◆ Exercise description
Write out, from the entries below, exactly the lines that run between the lines holding "unfold period. destruct" and "(** One fund", inclusive, and stop there.

◆ Data for analysis
Lemma in_range_date t : in_range t ->
  on_calendar (local_ordinal t) /\ valid_date (local_date t) = true /\ 2 <= d_year (local_date t) <= 9998.
Proof.
  unfold in_range, local_date. intros Ht.
  assert (719163 <= local_ordinal t <= 3639163) as Ho.
  { unfold local_ordinal, EPOCH_ORDINAL, DAY. change (days 2920000) with (86400000000 * 2920000) in Ht.
    change (days 1) with 86400000000. change (hours 7) with 25200000000.
    assert (0 <= (t + 25200000000) / 86400000000) by (apply Z.div_pos; lia).
    assert ((t + 25200000000) / 86400000000 < 2920001) by (apply Z.div_lt_upper_bound; lia). lia. }
  assert (on_calendar (local_ordinal t)) as Hc by (unfold on_calendar; lia).
  pose proof (ord2ymd_valid _ Hc) as Hv. split; [done|]. split; [done|].
  pose proof (ymd2ord_ord2ymd _ Hc) as Heq. pose proof (valid_date_inv _ Hv) as (Y & M & D).
  pose proof (months_grow (is_leap (d_year (ord2ymd (local_ordinal t)))) _ _ M M) as (E & S & _).
  rewrite ymd2ord_eq in Heq. set (d := ord2ymd (local_ordinal t)) in *. split.
  - destruct (Z_lt_le_dec (d_year d) 2); [|done]. assert (d_year d = 1) as H1 by lia.
    rewrite H1 in *. change (days_before_year 1) with 0 in Heq. change (is_leap 1) with false in *.
    change (if false then 1 else 0) with 0 in E. lia.
  - destruct (Z_lt_le_dec 9998 (d_year d)); [|done]. assert (d_year d = 9999) as H1 by lia.
    rewrite H1 in *. change (days_before_year 9999) with 3651694 in Heq.
    change (is_leap 9999) with false in *. lia.
Qed.

Lemma local_ordinal_mono t t' : t <= t' -> local_ordinal t <= local_ordinal t'.
Proof.
  intros H. unfold local_ordinal. assert ((t + hours 7) / DAY <= (t' + hours 7) / DAY); [|lia].
  apply Z.div_le_mono; [done|lia].
Qed.

(** Later days are in later periods. *)
Lemma period_mono rk t t' : in_range t -> in_range t' -> t <= t' ->
  period rk (local_date t) <= period rk (local_date t').
Proof.
  intros (H1 & V1 & _)%in_range_date (H2 & V2 & _)%in_range_date Hle%local_ordinal_mono.
  unfold period. destruct (String.eqb rk "30d").
  - unfold local_date. by rewrite !ymd2ord_ord2ymd.
  - pose proof (date_lt_ord _ _ V2 V1) as Hlt. unfold local_date in *. rewrite !ymd2ord_ord2ymd in Hlt by done.
    unfold date_lt, month_index in *. apply valid_date_inv in V1, V2. lia.
Qed.

(** One fund per building, and entries of the past: what the constraints of the ledger keep. *)
Record fund_dated (w : world) : Prop := {
  fd_one : forall j k f g, rows (funds w) !! j = Some f -> rows (funds w) !! k = Some g ->
    fu_building f = fu_building g -> j = k;
  fd_past : forall k e, rows (fund_entries w) !! k = Some e -> 0 <= fe_recorded_at e <= w_now w;
  fd_now : in_range (w_now w);
}.

Section Store.
Implicit Types (w : world) (b : Z).

Lemma entry_building_eq b w e : fund_dated w -> entry_building b w e = in_fund b w e.
Proof.
  intros [H1 _ _]. unfold entry_building, in_fund. destruct (fund_of b w) as [f|] eqn:Ef.
  - pose proof Ef as Hb. unfold fund_of in Ef. apply first_Some in Ef as [Hf Hb']. to_prop.
    apply eq_true_iff_eq. rewrite exists_true. split.
    + intros (j & g & Hj & Hq). cbn [pk val] in Hq. to_prop.
      assert (j = pk f) by (eapply H1; eauto; congruence). apply bool_decide_eq_true_2. congruence.
    + intros Hq. to_prop. exists (pk f), (val f). split; [done|]. cbn [pk val].
      by rewrite !bool_decide_eq_true_2 by congruence.
  - apply exists_false. intros k f Hk. unfold fund_of in Ef. rewrite first_None in Ef.
    specialize (Ef k f Hk). cbn in *. rewrite Ef. apply andb_false_r.
Qed.

Definition verified_rows b w : list (obj fund_entry_row) :=
  select (fun e => in_fund b w e && counted true w e) (fund_entries w).

Lemma verified_run b w : fund_dated w -> verified_fund_entries b w = (Ok (verified_rows b w), w).
Proof.
  intros H. unfold verified_fund_entries, gets, verified_rows. do 2 f_equal.
  apply select_ext. intros k e _. by rewrite entry_building_eq.
Qed.

Lemma verified_in_range b w e : fund_dated w -> e ∈ row_of <$> verified_rows b w ->
  in_range e.1 /\ e.1 <= w_now w.
Proof.
  intros [_ H2 H3] (o & -> & Ho)%list_elem_of_fmap. apply elem_of_select in Ho as [Ho _].
  specialize (H2 _ _ Ho). unfold in_range, row_of in *. cbn. lia.
Qed.
Lemma verified_dated b w : fund_dated w -> dated (row_of <$> verified_rows b w).
Proof. intros H e [He _]%verified_in_range; [|done]. by apply in_range_date. Qed.

Lemma total_rows (l : list (obj fund_entry_row)) :
  total_if (fun _ => true) (row_of <$> l) = zsum ((fun e => e~>fe_amount_vnd) <$> l).
Proof. unfold total_if. by rewrite <- list_fmap_compose. Qed.
End Store.
(** ** Every operation keeps the invariant *)

Section Invariant.
Context {CR : Crypto} {ETH : EthAccount}.
Implicit Types (w : world).

Lemma settlement_key_inj p q : settlement_source_key p = settlement_source_key q -> p = q.
Proof. unfold settlement_source_key. intros H. apply zstr_inj. by injection H. Qed.
Lemma source_key_apart t f h p : is_source t = true -> _source_key t f h <> settlement_source_key p.
Proof. by destruct t. Qed.

(** Opening a fund moves no total. *)
Lemma open_total b0 w f w' (Q : world -> obj fund_entry_row -> bool) b :
  get_or_create_fund b0 w = (Ok f, w') -> books_ok w -> (forall e, Q w' e = Q w e) ->
  entries_total (fun e => in_fund b w' e && Q w' e) w' = entries_total (fun e => in_fund b w e && Q w e) w.
Proof.
  intros H Hok HQ. destruct (in_fund_created _ _ _ _ b H (bo_funds _ Hok)) as [Hin _]. apply fund_frame in H.
  transitivity (entries_total (fun e => in_fund b w' e && Q w' e) w).
  - unfold entries_total. by rewrite (f_equal fund_entries H).
  - apply entries_total_ext. intros k e Hk. rewrite HQ. f_equal. apply Hin, (bo_entry_fund _ Hok k e Hk).
Qed.
Definition verify_published_entry (client : result rpc) (entry_id : Z) : DB (obj observation_row) :=
  atomic (
    entry ← query_first ledger (fun l => pk l ==? entry_id);
    entry ← of_option (ValidationError "Published ledger entry does not exist.") entry;
    proposal ← get_row proposals "Proposal" entry~>le_proposal;
    settlement ← _load_execution_chain (pk proposal);
    version_id ← of_option AttributeError proposal~>pr_current_version;
    version ← get_row versions "ProposalVersion" version_id;
    document_checks ← _collect_document_checks (val version) (val settlement);
    let documents_ := check_document <$> document_checks in
    let checked_hashes := omap (fun d => d.1.2) documents_ in
    let doc_result := doc_result_of ((fun d => d.1.1) <$> documents_) in
    events ← _related_outbox_events entry;
    local ← _check_local_records events;
    st ← get_settings;
    let '(chain_ok, chain_unavailable, chain) := _check_chain_records client st events in
    let result := conclude doc_result local.1 chain_ok chain_unavailable events in
    let details := mk_dict ([("documents", PList ((fun d => mk_dict d.2) <$> documents_));
        ("local_checks", local.2)] ++ chain_details_json chain
        ++ [("document_result", PStr (verdict_str doc_result))]) in
    now ← timezone_now;
    observation ← create observations (Observation (pk entry) result checked_hashes
      ((fun e => e~>ev_event_id) <$> events) (consulted (cd_checks chain)) details now);
    (match result with
     | VMismatch =>
       published ← get_row settlements "Settlement" entry~>le_settlement;
       publisher ← get_row memberships "ManagementMembership" published~>se_settled_by;
       record_audit publisher~>mb_user (Some (pk publisher)) "integrity.mismatch" "PublishedLedgerEntry"
         (zstr (pk entry)) "mismatch"
         [("observation_id", PInt (pk observation)); ("action_item", PStr "integrity_mismatch");
          ("details", details)] ;;
       swallow (notify_integrity_mismatch entry observation)
     | _ => mret tt
     end) ;;
    mret observation).
End Integrity.

(** ** Facts *)

Section Facts.
Context {CR : Crypto} {ETH : EthAccount} (ST : storage) (read_error : doc_version_row -> string).
Implicit Types (w : world).

Lemma foldl_doc_result l v : foldl next_doc_result v l = VVerified -> v = VVerified /\ Forall (eq VVerified) l.
Proof.
  revert v. induction l as [|x l IH]; intros v H; [done|]. cbn in H. apply IH in H as [H Hl].
  destruct x; cbn in H; [|done..]. split; [done|]. by constructor.
Qed.

(** The loop's result is the last one that is not VERIFIED. *)
Lemma doc_result_last l x : x <> VVerified -> doc_result_of (l ++ [x]) = x.
Proof. unfold doc_result_of. rewrite foldl_app. cbn. by destruct x. Qed.

Lemma check_document_verified check :
  (check_document ST read_error check).1.1 = VVerified ->
  _stream_sha256 ST (val (dk_version check)) = Some (dk_version check)~>dv_sha256 /\
  (py_bool (dk_expected check) = true -> dk_expected check = PStr (dk_version check)~>dv_sha256).
Proof.
  unfold check_document. destruct (_stream_sha256 _ _) as [a|]; [|done]. cbn.
  destruct (negb (a ==? _) || _) eqn:E; [done|]. intros _. to_prop. split; [by subst|].
  intros Hb. rewrite Hb in *. congruence.
Qed.

Lemma conclude_verified d l c u es :
  conclude d l c u es = VVerified ->
  d = VVerified /\ l = true /\ c <> Some false /\
  (u = true -> forallb (fun e => is_settled e~>ev_status) es = true).
Proof.
  unfold conclude. destruct d; try done. destruct l; cbn; [|done].
  destruct (c ==? Some false) eqn:E; [done|]. to_prop. destruct u; [|done].
  destruct (forallb _ es) eqn:E'; [|done]. done.
Qed.

(** What the readers leave alone. *)
Lemma published_payload_reads e w o w' : published_payload e w = (Ok o, w') -> w' = w.
Proof.
  unfold published_payload, _proposal_version_payload, build_settlement_evidence_payload. intros H. inv_db.
  repeat (case_match; inv_db); try done;
  repeat match goal with
  | H : map_m _ _ _ = _ |- _ => apply map_m_reads in H; [subst|intros ????; intros; by inv_db]
  | H : _submission_snapshot _ _ _ _ _ _ _ _ _ _ _ = _ |- _ => unfold _submission_snapshot in H; inv_db
  | H : proposal_case _ _ = _ |- _ => apply proposal_case_run in H; subst
  end; try done.
Qed.

(** What one re-hash establishes. *)
Definition intact w (e : obj outbox_row) : Prop :=
  payload_hash e~>ev_payload = Ok (py_lower (removeprefix "0x" e~>ev_payload_hash)) /\
  (forall p, published_payload e w = (Ok (Some p), w) ->
    payload_hash p = Ok (py_lower (removeprefix "0x" e~>ev_payload_hash))).

Lemma check_local_run e w c w' :
  check_local_evidence e w = (Ok c, w') -> w' = w /\ (lc_verified c = true -> intact w e).
Proof.
  unfold check_local_evidence, intact. intros H. inv_ok_step. inv_ok_step.
  match goal with H : match payload_hash ?p with _ => _ end _ = (Ok ?st, ?w1) |- _ =>
    assert (w1 = w /\ (forall h, st.1 = Some h -> payload_hash p = Ok h)) as [-> Hst]
      by (destruct (payload_hash p) as [?|[]]; inv_ok; simplify_eq; split; try done; by intros ? [= ->]) end.
  clear H. inv_ok_step.
  match goal with H : published_payload _ _ = (Ok ?o, ?w1) |- _ =>
    pose proof (published_payload_reads _ _ _ _ H) as ->; destruct o as [p|] eqn:Eo end; inv_ok; simplify_eq;
    (split; [done|]); cbn; intros Hv; to_prop.
  - split; [by apply Hst|]. intros q Hq. congruence.
  - split; [by apply Hst|]. intros q Hq. congruence.
Qed.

◆ Solution to the exercise
  unfold period. destruct (String.eqb rk "30d").
  - unfold local_date. by rewrite !ymd2ord_ord2ymd.
  - pose proof (date_lt_ord _ _ V2 V1) as Hlt. unfold local_date in *. rewrite !ymd2ord_ord2ymd in Hlt by done.
    unfold date_lt, month_index in *. apply valid_date_inv in V1, V2. lia.
Qed.

(** One fund per building, and entries of the past: what the constraints of the ledger keep. *)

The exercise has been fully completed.